A connection between one client and one server consists of two TCP/IP channels: One control channel and one binary data channel. A request from a client via the control channel is answered by the server using the same control channel. These requests and answers are transmitted in human readable ASCII. JSON-RPC 2.0 is used as a protocol (see figure below for an example). Big data blocks are transmitted via a separate Binary Channel.

client-server-jsonrpc.png
More detailed view on communication between client and server

JSON-RPC 2.0

"JSON-RPC is a stateless, light-weight remote procedure call (RPC) protocol. Primarily this specification defines several data structures and the rules around their processing. It is transport agnostic in that the concepts can be used within the same process, over sockets, over http, or in many various message passing environments.
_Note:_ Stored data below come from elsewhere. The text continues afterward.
(** * Magic-link token lifecycle of the passwordless-auth server

    A shallow embedding of [index.js]: the five operations that touch the
    [User] table (signup, login, verify, resend-verification and the hourly
    cleanup), written as programs over the Prisma calls they await, with a
    sequential semantics (one request at a time) and an interleaving
    semantics (requests switch at every [await]). *)

From stdpp Require Import base decidable option list strings.
From Stdlib Require Import ZArith.
From Stdlib.Strings Require Import Ascii String Byte.

Local Open Scope string_scope.
Local Open Scope list_scope.
Local Open Scope Z_scope.

Set Warnings "-register-all".

(** ** JavaScript values as they arrive in [req.body] *)

Module Js.

(** A parsed JSON value, or [undefined] for an absent field. Of a number the
    handlers only observe whether it is zero. *)
Inductive jsval : Type :=
| JUndefined
| JNull
| JBool (b : bool)
| JNum (z : Z)
| JStr (s : string)
| JArr (l : list jsval)
| JObj (fields : list (string * jsval)).

(** [!!v]. *)
Definition truthy (v : jsval) : bool :=
  match v with
  | JUndefined | JNull => false
  | JBool b => b
  | JNum z => negb (z =? 0)
  | JStr s => negb (String.eqb s "")
  | JArr _ | JObj _ => true
  end.

(** [a || b]. *)
Definition js_or (a b : jsval) : jsval := if truthy a then a else b.

(** [String.prototype.includes]: [sub] occurs somewhere in [s]. *)
Fixpoint includes (s sub : string) : bool :=
  String.prefix sub s ||
  match s with
  | EmptyString => false
  | String _ s' => includes s' sub
  end.

(** [v.includes(x)] for a string [x]: substring search on a string,
    element search on an array, and a TypeError ([None]) on everything
    else, which has no callable [includes]. *)
Definition js_includes (v : jsval) (x : string) : option bool :=
  match v with
  | JStr s => Some (includes s x)
  | JArr l =>
      Some (existsb (fun e => match e with
                              | JStr y => String.eqb y x
                              | _ => false
                              end) l)
  | _ => None
  end.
It uses JSON (RFC 4627) as data format." ... more

The JSON-RPC functions that are supported by a DAVID server can be found in the documentation of the following function enumerations:

Binary Channel

Some functions (e.g. david::ShapeFusion::GetVertexPositions) need to transmit large amount of data. In these cases, the ASCII control channel would cause too much overhead. Therefore, binary data blocks are transmitted via a secondary binary channel. The sequence is as follows:

  1. Client sends JSON-RPC request via control channel.
  2. Servers sends JSON-RPC answer via same control channel.
  3. Client reads from answer how many bytes it should receive or send via binary channel.
  4. Client reads/writes data from/to the binary channel.
Note
The implementation of a binary channel is only need, if remote functions are called that make use of the binary channel. Most remote functions do not use the binary channel.